What is needed:
Only one stretch of the data is wanted: the line containing "ledger is as before in any case. *)", the line containing "recentlySentRedditImagesByChannel run.2 !!", and every line between them, copied exactly.

Stored data
______

(** The attachment is an image only when the cadence said so and a fetch
    gave it; it is then the first of the list of the channel, and the
    ledger is as before in any case. *)
Lemma prepareImageAttachment_recorded (message : Message)
    (accountConfig : AccountConfig) (o : Oracle) (s : State) :
  let run := prepareImageAttachment message accountConfig o s in
  lastInteractionTimes run.2 = lastInteractionTimes s
  /\ forall image,
       run.1 = Some image ->
       is_Some (activeRedditConfig accountConfig)
       /\ exists rest,
            recentlySentRedditImagesByChannel run.2 !! channel_id (channel message)
            = Some (image_id image :: rest).
Proof.
  intros run. subst run. unfold prepareImageAttachment, bind.
  pose proof (keeps_ledger_shouldAttachRedditImage (channel_id (channel message))
                accountConfig (forceImage (checkDebugCheats (content message))) o s)
    as Hledger.
  destruct (shouldAttachRedditImage _ _ _ o s) as [attach s1].
  cbn [snd] in Hledger.
  destruct (attach && _); [| split; [exact Hledger | discriminate]].
  destruct (getUnseenRandomRedditImage_lists accountConfig
              (channel_id (channel message)) o s1) as (Hlists & _ & Hledger1).
  cbv zeta in Hlists. split; [now rewrite Hledger1 |].
  intros image Himage. rewrite Himage in Hlists. split.
  - unfold getUnseenRandomRedditImage in Himage.
    destruct (activeRedditConfig accountConfig); [eauto | discriminate].
  - rewrite Hlists, lookup_insert_eq. cbn. eauto.
Qed.

(** X25.  The interaction ledger is written by a reply phase only when the
    reply went through: the conversation was fetched, the AI gave a reply and
    the send did not throw (or, on a channel that takes neither kind of
    send, nothing was to send).  It then holds the time read after the
    attachment was prepared; in every other case it is as before, for the
    guild handler and for the direct-message handler. *)
Theorem ledger_written_only_after_reply (message : Message)
    (accountConfig : AccountConfig) (isMentioned : bool) (outcomes : ReplyOutcomes)
    (o : Oracle) (s : State) :
  let key :=
    getInteractionKey (channel_id (channel message)) (author_id message)
      (id accountConfig) in
  let prepared := (prepareImageAttachment message accountConfig o s).2 in
  let answered :=
    conversationFetched outcomes = true
    /\ exists reply, aiResult outcomes = Some (success reply) in
  let inChannel := replyInChannel message accountConfig isMentioned outcomes o s in
  let direct := replyToDirectMessage message accountConfig outcomes o s in
  let sentInChannel :=
    answered
    /\ (replyDelivered outcomes = true
        \/ sendCalls message isMentioned errorMessage = []) in
  let sentDirect :=
    answered /\ replyDelivered outcomes = true
    /\ channel_kind (channel message) = DMChannel in
  (sentInChannel ->
   lastInteractionTimes inChannel.2 !! key = Some (now_at o (clockCalls prepared)))
  /\ (~ sentInChannel -> lastInteractionTimes inChannel.2 = lastInteractionTimes s)
  /\ (sentDirect ->
      lastInteractionTimes direct.2 !! key = Some (now_at o (clockCalls prepared)))
  /\ (~ sentDirect -> lastInteractionTimes direct.2 = lastInteractionTimes s).
Proof.
  intros key prepared answered inChannel direct sentInChannel sentDirect.
  destruct (prepareImageAttachment_recorded message accountConfig o s)
    as [Hprepared _]. cbv zeta in Hprepared.
  assert (Hwritten : forall s1,
            lastInteractionTimes
              (updateLastInteractionTime (channel_id (channel message))
                 (author_id message) (id accountConfig) o s1).2 !! key
            = Some (now_at o (clockCalls s1))).
  { intros s1.
    apply (ledger_entry_written (channel_id (channel message)) (author_id message)
             (id accountConfig) o s1). }
  subst inChannel direct sentInChannel sentDirect answered.
  unfold replyInChannel, replyToDirectMessage.
  destruct (conversationFetched outcomes).
  2: { cbn. destruct (bool_decide _);
         (split; [| split; [| split]]); try reflexivity;
         intros [[Habs _] _]; discriminate Habs. }
  destruct (aiResult outcomes) as [[| reply] |].
  1, 3: cbn; destruct (bool_decide _);
    (split; [| split; [| split]]); try reflexivity;
    intros [[_ [r Habs]] _]; discriminate Habs.
  cbn [negb]. unfold bind.
  fold prepared in Hprepared.
  destruct (prepareImageAttachment message accountConfig o s)
    as [imageAttachment s1] eqn:Hrun.
  cbn [snd] in prepared, Hprepared. subst prepared.
  set (messageOptions := {| options_content := reply;
                            options_files := imageAttachment |}).
  split; [| split; [| split]].
  - intros [_ Hsent].
    destruct (decide (sendCalls message isMentioned messageOptions = []))
      as [Hnil | Hcalls].
    + rewrite (bool_decide_eq_true_2 _ Hnil). cbn [negb andb].
      destruct (updateLastInteractionTime _ _ _ o s1) eqn:Hupdate.
      cbn [snd]. specialize (Hwritten s1). now rewrite Hupdate in Hwritten.
    + destruct Hsent as [Hdelivered | Hnil];
        [| contradict Hcalls; now apply (sendCalls_nil _ _ errorMessage)].
      rewrite Hdelivered, andb_false_r.
      destruct (updateLastInteractionTime _ _ _ o s1) eqn:Hupdate.
      cbn [snd]. specialize (Hwritten s1). now rewrite Hupdate in Hwritten.
  - intros Hnot.
    destruct (decide (sendCalls message isMentioned messageOptions = []))
      as [Hnil | Hcalls].
    + contradict Hnot. split; [split; eauto |]. right.
      now apply (sendCalls_nil _ _ messageOptions).
    + rewrite (bool_decide_eq_false_2 _ Hcalls). cbn [negb andb].
      destruct (replyDelivered outcomes); [| exact Hprepared].
      contradict Hnot. split; [split; eauto | now left].
  - intros (_ & Hdelivered & Hdm).
    rewrite (bool_decide_eq_true_2 _ Hdm), Hdelivered. cbn [negb].
    rewrite Hrun.
    destruct (updateLastInteractionTime _ _ _ o s1) eqn:Hupdate.
    cbn [snd]. specialize (Hwritten s1). now rewrite Hupdate in Hwritten.
  - intros Hnot.
    destruct (decide (channel_kind (channel message) = DMChannel)) as [Hdm | Hkind].
    + rewrite (bool_decide_eq_true_2 _ Hdm). cbn [negb]. rewrite Hrun.
      destruct (replyDelivered outcomes); [| exact Hprepared].
      contradict Hnot. split; [split; eauto | now split].
    + rewrite (bool_decide_eq_false_2 _ Hkind). reflexivity.
Qed.

(** X26.  A send call of a reply phase carries an image only for an account
    with a subreddit list, and the id of that image is then the first of the
    image list of the channel when the phase is over. *)
Theorem attached_image_is_recorded (message : Message)
    (accountConfig : AccountConfig) (isMentioned : bool) (outcomes : ReplyOutcomes)
    (o : Oracle) (s : State) (call : SendCall) (image : RedditImageData) :
  options_files (callOptions call) = Some image ->
  let inChannel := replyInChannel message accountConfig isMentioned outcomes o s in
  let direct := replyToDirectMessage message accountConfig outcomes o s in
  let recorded (s' : State) :=
    is_Some (activeRedditConfig accountConfig)
    /\ exists rest,
         recentlySentRedditImagesByChannel s' !! channel_id (channel message)
         = Some (image_id image :: rest) in
  (call ∈ inChannel.1 -> recorded inChannel.2)
  /\ (call ∈ direct.1 -> recorded direct.2).
Proof.
  intros Hfiles inChannel direct recorded.
  assert (Hnotice : forall mentioned,
            ~ call ∈ sendCalls message mentioned errorMessage).
  { intros mentioned Hin. apply elem_of_sendCalls in Hin.
    rewrite Hin in Hfiles. discriminate Hfiles. }
  assert (Hnotice' : ~ call ∈ [MessageReply errorMessage]).
  { intros Hin. apply list_elem_of_singleton in Hin. subst call.
    discriminate Hfiles. }
  assert (Hnil : ~ call ∈ []) by apply not_elem_of_nil.
  destruct (prepareImageAttachment_recorded message accountConfig o s)
    as [_ Hrecorded]. cbv zeta in Hrecorded.
  destruct (prepareImageAttachment message accountConfig o s)
    as [imageAttachment s1] eqn:Hrun. cbn [fst snd] in Hrecorded.
  assert (Hattached : forall reply,
            callOptions call
            = {| options_content := reply; options_files := imageAttachment |} ->
            recorded s1).
  { intros reply Heq. rewrite Heq in Hfiles. cbn in Hfiles.
    now apply Hrecorded. }
  assert (Hupdated :
            recorded s1 ->
            recorded (updateLastInteractionTime (channel_id (channel message))
                        (author_id message) (id accountConfig) o s1).2).
  { unfold recorded.
    now rewrite (keeps_lists_updateLastInteractionTime _ _ _ o s1). }
  split.
  - subst inChannel. unfold replyInChannel.
    destruct (conversationFetched outcomes); cbn [negb];
      [| intros Hin; exfalso; eapply Hnotice; exact Hin].
    destruct (aiResult outcomes) as [[| reply] |];
      [ intros Hin; exfalso; apply Hnil; exact Hin
      | | intros Hin; exfalso; eapply Hnotice; exact Hin ].
    unfold bind. rewrite Hrun.
    destruct (negb (bool_decide _) && negb (replyDelivered outcomes)).
    + cbn [ret fst snd]. intros Hin.
      apply elem_of_app in Hin as [Hin | Hin];
        [| exfalso; eapply Hnotice; exact Hin].
      apply elem_of_sendCalls in Hin. now apply (Hattached reply).
    + destruct (updateLastInteractionTime _ _ _ o s1) eqn:Hupdate.
      cbn [ret fst snd] in Hupdated |- *.
      intros Hin. apply elem_of_sendCalls in Hin.
      apply Hupdated. now apply (Hattached reply).
  - subst direct. unfold replyToDirectMessage.
    destruct (bool_decide (channel_kind (channel message) = DMChannel));
      cbn [negb]; [| intros Hin; exfalso; apply Hnil; exact Hin].
    destruct (conversationFetched outcomes); cbn [negb];
      [| intros Hin; exfalso; apply Hnotice'; exact Hin].
    destruct (aiResult outcomes) as [[| reply] |];
      [ intros Hin; exfalso; apply Hnil; exact Hin
      | | intros Hin; exfalso; apply Hnotice'; exact Hin ].
    unfold bind. rewrite Hrun.
    destruct (replyDelivered outcomes); cbn [negb].
    + destruct (updateLastInteractionTime _ _ _ o s1) eqn:Hupdate.
      cbn [ret fst snd] in Hupdated |- *.
      intros Hin. apply list_elem_of_singleton in Hin. subst call.
      apply Hupdated. now apply (Hattached reply).
    + cbn [ret fst snd]. intros Hin.
      apply elem_of_app in Hin as [Hin | Hin];
        [| exfalso; apply Hnotice'; exact Hin].
      apply list_elem_of_singleton in Hin. subst call.
      now apply (Hattached reply).
Qed.

(* ===================================================================== *)
(** ** Properties of the retries of the Reddit requests *)
(* ===================================================================== *)

(** The waits of the rounds [attempt], ..., [attempt + k - 1]. *)
Lemma totalWait_backoff (k attempt : nat) :
  totalWait (map (fun i => Sleep (REDDIT_RETRY_DELAY_MS * 2 ^ Z.of_nat i))
               (seq attempt k))
  = REDDIT_RETRY_DELAY_MS * 2 ^ Z.of_nat attempt * (2 ^ Z.of_nat k - 1).
Proof.
  revert attempt. induction k as [| k IH]; intros attempt.
  - cbn. lia.
  - cbn [seq map totalWait]. rewrite IH.
    replace (Z.of_nat (S attempt)) with (Z.of_nat attempt + 1) by lia.
    replace (Z.of_nat (S k)) with (Z.of_nat k + 1) by lia.
    rewrite !Z.pow_add_r, !Z.pow_1_r by lia.
    assert (0 < 2 ^ Z.of_nat attempt) by (apply Z.pow_pos_nonneg; lia).
    unfold REDDIT_RETRY_DELAY_MS. nia.
Qed.

Lemma retryLoop_run {T : Type} (fn : nat -> Settled T) (remaining : nat) :
  forall (attempt : nat) (lastError : option ThrownError),
    let run := retryLoop fn remaining attempt lastError in
    exists k,
      (k <= remaining)%nat
      /\ run.2 = map (fun i => Sleep (REDDIT_RETRY_DELAY_MS * 2 ^ Z.of_nat i))
                   (seq attempt k)
      /\ (forall i, (i < k)%nat ->
            exists error, fn (attempt + i)%nat = Rejected error
                          /\ isNotFound error = false)
      /\ match run.1 with
         | inl value => (k < remaining)%nat /\ fn (attempt + k)%nat = Fulfilled value
         | inr thrown =>
             ((k < remaining)%nat
              /\ exists error, thrown = Some error
                               /\ fn (attempt + k)%nat = Rejected error
                               /\ isNotFound error = true)
             \/ (k = remaining
                 /\ thrown = match k with
                             | O => lastError
                             | S k' =>
                                 match fn (attempt + k')%nat with
                                 | Rejected error => Some error
                                 | Fulfilled _ => None
                                 end
                             end)
         end.
Proof.
  induction remaining as [| remaining IH]; intros attempt lastError run; subst run.
  - exists 0%nat. cbn. repeat split; [lia | intros i Hi; lia | right; auto].
  - cbn [retryLoop].
    destruct (fn attempt) as [value | error] eqn:Hfn.
    + exists 0%nat. cbn. rewrite Nat.add_0_r.
      repeat split; [lia | intros i Hi; lia | lia | exact Hfn].
    + destruct (isNotFound error) eqn:Hnf.
      * exists 0%nat. cbn. rewrite Nat.add_0_r.
        repeat split; [lia | intros i Hi; lia |].
        left. split; [lia |]. exists error. auto.
      * cbv zeta. cbn [fst snd].
        destruct (IH (S attempt) (Some error)) as (k & Hle & Hwaits & Hfailed & Hend).
        cbv zeta in Hwaits, Hend.
        exists (S k). split; [lia |]. split; [cbn [seq map]; now rewrite Hwaits |].
        split.
        { intros [| i] Hi.
          - rewrite Nat.add_0_r. exists error. auto.
          - destruct (Hfailed i ltac:(lia)) as (e & He & Hne).
            exists e. split; [| exact Hne].
            now replace (attempt + S i)%nat with (S attempt + i)%nat by lia. }
        destruct (retryLoop fn remaining (S attempt) (Some error)).1
          as [value | thrown].
        { destruct Hend as [Hlt Hvalue]. split; [lia |].
          now replace (attempt + S k)%nat with (S attempt + k)%nat by lia. }
        destruct Hend as [(Hlt & e & Hthrown & He & Hnf') | [Hk Hthrown]].
        { left. split; [lia |]. exists e. repeat split; [exact Hthrown | | exact Hnf'].
          now replace (attempt + S k)%nat with (S attempt + k)%nat by lia. }
        right. split; [lia |]. rewrite Hthrown.
        destruct k as [| k'].
        { rewrite Nat.add_0_r, Hfn. reflexivity. }
        now replace (attempt + S k')%nat with (S attempt + k')%nat by lia.
Qed.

______

Response area:
    ledger is as before in any case. *)
Lemma prepareImageAttachment_recorded (message : Message)
    (accountConfig : AccountConfig) (o : Oracle) (s : State) :
  let run := prepareImageAttachment message accountConfig o s in
  lastInteractionTimes run.2 = lastInteractionTimes s
  /\ forall image,
       run.1 = Some image ->
       is_Some (activeRedditConfig accountConfig)
       /\ exists rest,
            recentlySentRedditImagesByChannel run.2 !! channel_id (channel message)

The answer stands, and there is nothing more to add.